Schlagwort: Shitstorm

Waterboarding für den gemeingefährlichen Irren! Deutsche Journalisten über Claus Weselsky

Böser noch als Yanis Varoufakis ist natürlich Claus Weselsky. Mein Kollege Tobias Rüther hat für die „Frankfurter Allgemeine Sonntagszeitung“ Wortmeldungen deutscher Journalisten über den GDL-Chef gesammelt. Es ist ein beeindruckendes Dokument, das man vielleicht auch bei der nächsten Diskussion hervorholen könnte, in der sich Journalisten darüber beklagen, was für ein schlimmer, unsachlicher Pöbelton im Internet herrscht. Es bestärkt den Verdacht, dass das eigentliche Problem, das viele Journalisten mit sogenannten Shitstorms haben, darin besteht, dass sie das Monopol darauf verloren haben.

Eine kleine Auswahl:

Irrlichternd bewegt sich Claus Weselsky durch die Welt, die für ihn eine Bühne ist – bei seinen öffentlichen Auftritten immer mehr ähnelnd jenem „großen Diktator“ aus Charlie Chaplins Schwarzweißfilm – und riesigem Erfolg aus dem Jahre 1940. Irgendwie zum Lachen, aber bitter, sehr bitter. Verwurzelt ist der Chef der Loklenkergewerkschaft GDL natürlich nicht in der ersten Hälfte des 20. Jahrhunderts, sondern eher in den östlichen sechziger oder siebziger Jahren desselben. Was es damals an Streikrecht in der DDR nicht gab (brauchte ja auch keiner im Arbeiterparadies), will der Dresdner nun mit Gewalt nachholen. Wozu hat er all die politischen Seminare gemacht und die Kampfkraft der proletarischen Massen studiert? Da müsste doch nun im Westen mal mindestens der Ehrentitel des Größten Lokführers aller Zeiten herausspringen.

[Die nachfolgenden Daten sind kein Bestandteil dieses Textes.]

(* ===== verification/Registers.v ===== *)
(** * The dense registers and the cache of a HyperLogLog
    ([src/src/data_structures/hyperloglog.cpp])

    The 16384 registers of six bits are packed from the low bit of the first
    byte after the header.  [bit] reads one bit of the block; the theorems
    compare [set_reg] and [get_reg] with it. *)

From Stdlib Require Import QArith.
From S2P Require Import Prelude Dstr Hash Hll.

Local Close Scope Q_scope.
Local Open Scope Z_scope.

(** ** Representation *)

(** A block whose bytes are all written. *)
Definition holds (hll : dstr) (bs : list Z) : Prop := d_buf hll = (Some <$> bs) /\ bytes_ok bs.

(** Bit [k] of the block, counted from the low bit of its first byte. *)
Definition bit (bs : list Z) (k : Z) : bool := Z.testbit (nth (Z.to_nat (k / 8)) bs 0) (k mod 8).

(** The first bit of a register. *)
Definition reg_pos (r : Z) : Z := 8 * HLL_HEADER_SIZE_BYTES + 6 * r.

(** The value of a register. *)
Definition reg (bs : list Z) (r : Z) : Z :=
  foldr (fun i acc => Z.b2z (bit bs (reg_pos r + i)) + 2 * acc) 0 [0; 1; 2; 3; 4; 5].

(** The size of a dense block: header, registers and terminator. *)
Definition dense_size : Z := HLL_HEADER_SIZE_BYTES + HLL_DENSE_SIZE_BYTES + 1.

(** ** Lemmas *)

Lemma buf_get_ok hll bs i b : holds hll bs -> 0 <= i -> bs !! Z.to_nat i = Some b -> buf_get hll i = Ok b.
Proof. intros [Hb _]. apply (buf_get_at hll bs []). by rewrite app_nil_r. Qed.

Lemma insert_byte (bs : list Z) i v : bytes_ok bs -> bytes_ok (<[i := u8 v]> bs).
Proof. intros H. apply Forall_insert; [done|]. apply u8_range. Qed.

Lemma buf_put_ok hll bs i v :
  holds hll bs -> 0 <= i < Z.of_nat (length bs) ->
  exists hll', buf_put hll i v = Ok hll' /\ holds hll' (<[Z.to_nat i := u8 v]> bs) /\
    d_size hll' = d_size hll /\ d_free hll' = d_free hll.
Proof.
  intros [Hb Hok] Hi. rewrite (buf_put_at hll bs [] i v) by (by rewrite ?app_nil_r).
  eexists. split; [reflexivity|]. split; [|done]. split; [by rewrite app_nil_r|by apply insert_byte].
Qed.

Lemma testbit_small v i n : 0 <= v < 2 ^ n -> n <= i -> Z.testbit v i = false.
Proof.
  intros Hv Hi. destruct (decide (v = 0)) as [->|Hne]; [apply Z.bits_0|].
  apply Z.bits_above_log2; [lia|]. assert (Z.log2 v < n) by (apply Z.log2_lt_pow2; lia). lia.
Qed.

Lemma testbit_u32 z i : 0 <= i < 32 -> Z.testbit (u32 z) i = Z.testbit z i.
Proof. intros Hi. unfold u32. by rewrite Z.mod_pow2_bits_low by lia. Qed.

Lemma testbit_u8 z i : 0 <= i < 8 -> Z.testbit (u8 z) i = Z.testbit z i.
Proof. intros Hi. unfold u8. by rewrite Z.mod_pow2_bits_low by lia. Qed.

(** The sign extension of a [char] does not change its low bits. *)
Lemma testbit_char b i : 0 <= b < 2 ^ 8 -> 0 <= i < 8 -> Z.testbit (if b <? 128 then b else b - 256) i = Z.testbit b i.
Proof.
  intros Hb Hi. case_match; [done|]. rewrite <- (Z.mod_pow2_bits_low (b - 256) 8 i) by lia.
  replace (b - 256) with (b + (-1) * 2 ^ 8) by lia. rewrite Z_mod_plus_full, Z.mod_small by lia. done.
Qed.

(** Clearing and setting the bits of a value that starts at bit [fb]. *)
Lemma byte_low c v fb i :
  0 <= fb < 8 -> 0 <= v < 2 ^ 6 -> 0 <= i < 8 ->
  Z.testbit (Z.land (Z.lor (Z.land (u32 c) (u32 (Z.lnot (Z.shiftl 63 fb)))) (u32 (Z.shiftl v fb))) 255) i
  = if (fb <=? i) && (i <? fb + 6) then Z.testbit v (i - fb) else Z.testbit c i.
Proof.
  intros Hfb Hv Hi. rewrite Z.land_spec, Z.lor_spec, Z.land_spec, !testbit_u32 by lia.
  rewrite Z.lnot_spec by lia. rewrite !Z.shiftl_spec by lia.
  change 255 with (Z.ones 8). rewrite (Z.ones_spec_low 8 i), andb_true_r by lia.
  change 63 with (Z.ones 6). destruct (Z.leb_spec fb i) as [Hle|Hlt]; cbn [andb].
  - destruct (Z.ltb_spec i (fb + 6)).
    + rewrite Z.ones_spec_low by lia. cbn. by rewrite andb_false_r.
    + rewrite Z.ones_spec_high, (testbit_small v (i - fb) 6) by lia. cbn. by rewrite andb_true_r, orb_false_r.
  - rewrite (Z.testbit_neg_r (Z.ones 6)), (Z.testbit_neg_r v) by lia. cbn. by rewrite andb_true_r, orb_false_r.
Qed.

Lemma byte_high c v fb i :
  0 <= fb < 8 -> 0 <= v < 2 ^ 6 -> 0 <= i < 8 ->
  Z.testbit (Z.land (Z.lor (Z.land (u32 c) (u32 (Z.lnot (Z.shiftr 63 (8 - fb))))) (Z.shiftr v (8 - fb))) 255) i
  = if i + 8 <? fb + 6 then Z.testbit v (i + 8 - fb) else Z.testbit c i.
Proof.
  intros Hfb Hv Hi. rewrite Z.land_spec, Z.lor_spec, Z.land_spec, !testbit_u32 by lia.
  rewrite Z.lnot_spec by lia. rewrite !Z.shiftr_spec by lia.
  change 255 with (Z.ones 8). rewrite (Z.ones_spec_low 8 i), andb_true_r by lia.
  change 63 with (Z.ones 6). replace (i + (8 - fb)) with (i + 8 - fb) by lia.
  destruct (Z.ltb_spec (i + 8) (fb + 6)).
  - rewrite Z.ones_spec_low by lia. cbn. by rewrite andb_false_r.
  - rewrite Z.ones_spec_high, (testbit_small v (i + 8 - fb) 6) by lia. cbn. by rewrite andb_true_r, orb_false_r.
Qed.

(** Where a register starts. *)
Lemma reg_at r :
  0 <= r < REGISTER_CNT ->
  8 * reg_byte r + reg_bit r = reg_pos r /\ 0 <= reg_bit r < 8 /\ 16 <= reg_byte r < 16 + HLL_DENSE_SIZE_BYTES.
Proof.
  unfold reg_byte, reg_bit, reg_pos, REGISTER_CNT, HLL_HEADER_SIZE_BYTES. intros Hr. rewrite u32_small by lia.
  change HLL_DENSE_SIZE_BYTES with 12288.
  pose proof (Z.div_mod (6 * r) 8 ltac:(lia)). pose proof (Z.mod_pos_bound (6 * r) 8 ltac:(lia)). lia.
Qed.

Lemma bit_byte bs j i : 0 <= j -> 0 <= i < 8 -> bit bs (8 * j + i) = Z.testbit (nth (Z.to_nat j) bs 0) i.
Proof.
  intros Hj Hi. unfold bit. rewrite (Z.mul_comm 8 j), Z.add_comm, Z.div_add, Z_mod_plus_full by lia.
  by rewrite Z.div_small, Z.mod_small, Z.add_0_l by lia.
Qed.

Lemma nth_insert (bs : list Z) n m v :
  (n < length bs)%nat -> nth m (<[n := v]> bs) 0 = if decide (m = n) then v else nth m bs 0.
Proof.
  intros Hn. rewrite !nth_lookup. case_decide as E; [subst; by rewrite list_lookup_insert_eq|].
  by rewrite list_lookup_insert_ne.
Qed.

Lemma buf_char_ok hll bs i b :
  holds hll bs -> 0 <= i -> bs !! Z.to_nat i = Some b ->
  buf_char hll i = Ok (if b <? 128 then b else b - 256) /\ 0 <= b < 2 ^ 8.
Proof.
  intros H Hi Hb. unfold buf_char. rewrite (buf_get_ok _ _ _ _ H Hi Hb). split; [done|].
  destruct H as [_ H]. by apply (Forall_lookup_1 _ _ _ _ H) in Hb.
Qed.

Lemma set_reg_ok hll bs r v :
  holds hll bs -> dense_size <= Z.of_nat (length bs) -> 0 <= r < REGISTER_CNT -> 0 <= v < 2 ^ 6 ->
  exists hll' bs', set_reg hll r v = Ok hll' /\ holds hll' bs' /\ length bs' = length bs /\ d_size hll' = d_size hll /\
    forall k, 0 <= k -> bit bs' k = if (reg_pos r <=? k) && (k <? reg_pos r + 6) then Z.testbit v (k - reg_pos r) else bit bs k.
Proof.
  intros H Hlen Hr Hv. destruct (reg_at r Hr) as (Hp & Hfb & Hb). change dense_size with (16 + HLL_DENSE_SIZE_BYTES + 1) in Hlen.
  set (b0 := reg_byte r) in *. set (fb := reg_bit r) in *.
  destruct (lookup_lt_is_Some_2 bs (Z.to_nat b0) ltac:(lia)) as [c0 Hc0].
  destruct (lookup_lt_is_Some_2 bs (Z.to_nat (b0 + 1)) ltac:(lia)) as [c1 Hc1].
  destruct (buf_char_ok _ _ b0 _ H ltac:(lia) Hc0) as [E0 Hr0].
  destruct (buf_char_ok _ _ (b0 + 1) _ H ltac:(lia) Hc1) as [E1 Hr1].
  unfold set_reg. fold b0 fb. rewrite E0. cbn [mbind result_bind]. rewrite E1. cbn [mbind result_bind].
  set (B0 := Z.land (Z.lor _ (u32 (Z.shiftl v fb))) 255). destruct (buf_put_ok hll bs b0 B0 H) as (h1 & -> & H1 & Hs1 & _); [lia|].
  cbn [mbind result_bind]. set (B1 := Z.land (Z.lor _ (Z.shiftr v (8 - fb))) 255).
  destruct (buf_put_ok h1 _ (b0 + 1) B1 H1) as (h2 & -> & H2 & Hs2 & _); [rewrite length_insert; lia|].
  exists h2. eexists. split; [done|]. split; [exact H2|]. split; [by rewrite !length_insert|]. split; [congruence|].
  intros k Hk. assert (Hki : k = 8 * (k / 8) + k mod 8) by (apply Z.div_mod; lia).
  pose proof (Z.mod_pos_bound k 8 ltac:(lia)) as Hi. assert (Hj : 0 <= k / 8) by (apply Z.div_pos; lia).
  set (j := k / 8) in *. set (i := k mod 8) in *. rewrite Hki, !bit_byte by lia.
  rewrite !nth_insert by (rewrite ?length_insert; lia). rewrite <- Hp.
  destruct (decide (Z.to_nat j = Z.to_nat (b0 + 1))) as [Ej|Ej].
  - assert (j = b0 + 1) as -> by lia. rewrite testbit_u8 by lia. unfold B1. rewrite byte_high by lia. rewrite testbit_char by lia.
    rewrite nth_lookup, Hc1. cbn [default]. zbool. cbn [andb].
    replace (8 * (b0 + 1) + i <? 8 * b0 + fb + 6) with (i + 8 <? fb + 6) by (destruct (Z.ltb_spec (i + 8) (fb + 6)); by zbool).
    by replace (8 * (b0 + 1) + i - (8 * b0 + fb)) with (i + 8 - fb) by lia.
  - destruct (decide (Z.to_nat j = Z.to_nat b0)) as [Ej'|Ej'].
    + assert (j = b0) as -> by lia. rewrite testbit_u8 by lia. unfold B0. rewrite byte_low by lia. rewrite testbit_char by lia.
      rewrite nth_lookup, Hc0. cbn [default].
      replace (8 * b0 + fb <=? 8 * b0 + i) with (fb <=? i) by (destruct (Z.leb_spec fb i); by zbool).
      replace (8 * b0 + i <? 8 * b0 + fb + 6) with (i <? fb + 6) by (destruct (Z.ltb_spec i (fb + 6)); by zbool).
      by replace (8 * b0 + i - (8 * b0 + fb)) with (i - fb) by lia.
    + destruct (Z.leb_spec (8 * b0 + fb) (8 * j + i)); cbn [andb]; [|done]. by zbool.
Qed.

Reinhard Schlieker, ZDF, in seiner Kolumne für „Börse am Sonntag“.
 

#Weselsky ist die ideale Kombination aus SED-Borniertheit und DGB-Hochmut. So findet im 25. Jahr der Einheit zusammen, was zusammengehört

Jan Fleischhauer („Spiegel“) auf Twitter.
 

Würde den Herrn Weselsky ja gerne mal einem Waterboarding unterziehen – allerdings: Bei diesen Zugtoiletten …

Günter Klein („Münchner Merkur“) auf Twitter.
 

Seit 90 Minuten aufm Heimweg. Um es auf den Punkt zu bringen: dem #Weselsky haben sie ins Hirn geschi…!

Florian Witte („Bild“) auf Twitter.
 

Ich sag’s ja nur ungern. Aber dem wahnsinnigen Weselsky sind jetzt alle Sicherungen durchgebrannt. Wer stoppt den gemeingefährlichen Irren?

Christian Deutschländer („Münchner Merkur“) auf Twitter.
 

Der Mann hat es geschafft, innerhalb weniger Monate einen Sympathiewert zu erreichen, der irgendwo zwischen Darth Vader und dem griechischen Finanzminister pendelt. Sollte seine Mission sein, als unbeliebtester Deutscher des neuen Jahrtausends prämiert zu werden, kommt der Mann mit dem sächsischen Dialekt gut voran. Es steckt eben eine Menge Esel in Weselsky. Ich wünsche ihm, dass er bald abgesetzt wird und nur noch daheim mit seiner Lego-Lok Streik spielen kann.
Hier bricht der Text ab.